(** Every call that returns has read [*region], written it back with
    the same [age] and with [dc] at 0 or as it was, and has otherwise
    only written the region's first and last page and freed pages. *)
Lemma recycle_region_effect region s s' :
  recycle_region SCM_CHECK_CONDITIONS POOL_BOUND PAGE_PAYLOAD_SIZE
    memory_offset region s = Done s' ->
  exists rg rg' s2 released,
    load_region s region = Done rg
    /\ s' = store_region region rg' s2
    /\ page_effect [firstPage rg; lastPage rg] released s s2
    /\ age rg' = age rg
    /\ (dc rg' = 0 \/ dc rg' = dc rg)
    /\ (SCM_CHECK_CONDITIONS = true -> dc rg = 0).
Proof.
  unfold recycle_region. intros Hrun.
  apply bind_Done in Hrun as (_ & _ & Hrun).
  apply bind_Done in Hrun as (rg & Hload & Hrun).
  apply bind_Done in Hrun as (_ & _ & Hrun).
  apply bind_Done in Hrun as (u & Hdc & Hrun).
  assert (SCM_CHECK_CONDITIONS = true -> dc rg = 0) as Hchecked.
  { intros Hcheck. apply (ensure_Done _ _ _ Hdc) in Hcheck.
    apply negb_false_iff, Z.eqb_eq in Hcheck. done. }
  assert (forall rg1 legacy n s1 r1,
            page_effect [firstPage rg; lastPage rg] r1 s s1 ->
            lastPage rg1 = lastPage rg -> age rg1 = age rg ->
            dc rg1 = dc rg ->
            (s2 <-- pool_or_free POOL_BOUND rg1 legacy n s1 ;;
             rg' <-- reanchor SCM_CHECK_CONDITIONS PAGE_PAYLOAD_SIZE
                       memory_offset rg1 s2 ;;
             Done (store_region region rg' s2)) = Done s' ->
            exists rg' s2 released,
              s' = store_region region rg' s2
              /\ page_effect [firstPage rg; lastPage rg] released s s2
              /\ age rg' = age rg
              /\ (dc rg' = 0 \/ dc rg' = dc rg)) as Htail.
  { intros rg1 legacy n s1 r1 H1 Hlast Hage Hdc1 Htail.
    apply bind_Done in Htail as (s2 & Hpool & Htail).
    rewrite reanchor_spec in Htail. simpl in Htail.
    injection Htail as Hs'.
    apply (page_effect_pool_or_free [firstPage rg; lastPage rg])
      in Hpool as [r2 Hpool]; [|rewrite Hlast; set_solver].
    eexists _, s2, (r1 ++ r2). split; [symmetry; exact Hs'|].
    split; [by eapply page_effect_trans|]. simpl. auto. }
  exists rg.
  destruct (age rg =? _).
  - apply bind_Done in Hrun as (pg & [_ Hpg]%load_page_Done & Hrun).
    apply bind_Done in Hrun as (s1 & Hmemset & Hrun).
    unfold memset_page in Hmemset.
    apply bind_Done in Hmemset as (_ & _ & [= <-]).
    assert (page_effect [firstPage rg; lastPage rg] [] s
              (with_pages
                 (<[firstPage rg := zero_page PAGE_PAYLOAD_SIZE]> (pages s))
                 s)) as Hzero
      by (apply page_effect_write; [eauto | set_solver]).
    destruct (nextPage pg =? 0).
    + apply bind_Done in Hrun as (_ & _ & Hrun).
      apply bind_Done in Hrun as (_ & _ & Hrun).
      apply bind_Done in Hrun as (pg0 & _ & Hrun).
      apply bind_Done in Hrun as (_ & _ & [= <-]).
      eexists _, _, []. split; [done|]. split; [reflexivity|].
      split; [exact Hzero|]. simpl. auto.
    + apply bind_Done in Hrun as (_ & _ & Hrun).
      eapply Htail in Hrun as (rg' & s2 & released & Hrun);
        [|exact Hzero|done..].
      exists rg', s2, released. destruct Hrun as (? & ? & ? & ?).
      repeat (split; [done|]). done.
  - destruct (firstPage rg =? 0).
    + apply bind_Done in Hrun as (_ & _ & Hrun).
      apply bind_Done in Hrun as (_ & _ & [= <-]).
      eexists _, s, []. split; [done|]. split; [reflexivity|].
      split; [apply page_effect_refl|]. simpl. auto.
    + apply bind_Done in Hrun as (_ & _ & Hrun).
      eapply Htail in Hrun as (rg' & s2 & released & Hrun);
        [|apply page_effect_refl|done..].
      exists rg', s2, released. destruct Hrun as (? & ? & ? & ?).
      repeat (split; [done|]). done.
Qed.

+--

• **PROBLEM TO SOLVE**
Starting at the line that has "Done (store_region region" and ending at the line that has "[|exact Hzero|done..].", please write out the lines above exactly, leaving out all others.

• **SOLUTION TO THE PROBLEM**
             Done (store_region region rg' s2)) = Done s' ->
            exists rg' s2 released,
              s' = store_region region rg' s2
              /\ page_effect [firstPage rg; lastPage rg] released s s2
              /\ age rg' = age rg
              /\ (dc rg' = 0 \/ dc rg' = dc rg)) as Htail.
  { intros rg1 legacy n s1 r1 H1 Hlast Hage Hdc1 Htail.
    apply bind_Done in Htail as (s2 & Hpool & Htail).
    rewrite reanchor_spec in Htail. simpl in Htail.
    injection Htail as Hs'.
    apply (page_effect_pool_or_free [firstPage rg; lastPage rg])
      in Hpool as [r2 Hpool]; [|rewrite Hlast; set_solver].
    eexists _, s2, (r1 ++ r2). split; [symmetry; exact Hs'|].
    split; [by eapply page_effect_trans|]. simpl. auto. }
  exists rg.
  destruct (age rg =? _).
  - apply bind_Done in Hrun as (pg & [_ Hpg]%load_page_Done & Hrun).
    apply bind_Done in Hrun as (s1 & Hmemset & Hrun).
    unfold memset_page in Hmemset.
    apply bind_Done in Hmemset as (_ & _ & [= <-]).
    assert (page_effect [firstPage rg; lastPage rg] [] s
              (with_pages
                 (<[firstPage rg := zero_page PAGE_PAYLOAD_SIZE]> (pages s))
                 s)) as Hzero
      by (apply page_effect_write; [eauto | set_solver]).
    destruct (nextPage pg =? 0).
    + apply bind_Done in Hrun as (_ & _ & Hrun).
      apply bind_Done in Hrun as (_ & _ & Hrun).
      apply bind_Done in Hrun as (pg0 & _ & Hrun).
      apply bind_Done in Hrun as (_ & _ & [= <-]).
      eexists _, _, []. split; [done|]. split; [reflexivity|].
      split; [exact Hzero|]. simpl. auto.
    + apply bind_Done in Hrun as (_ & _ & Hrun).
      eapply Htail in Hrun as (rg' & s2 & released & Hrun);
        [|exact Hzero|done..].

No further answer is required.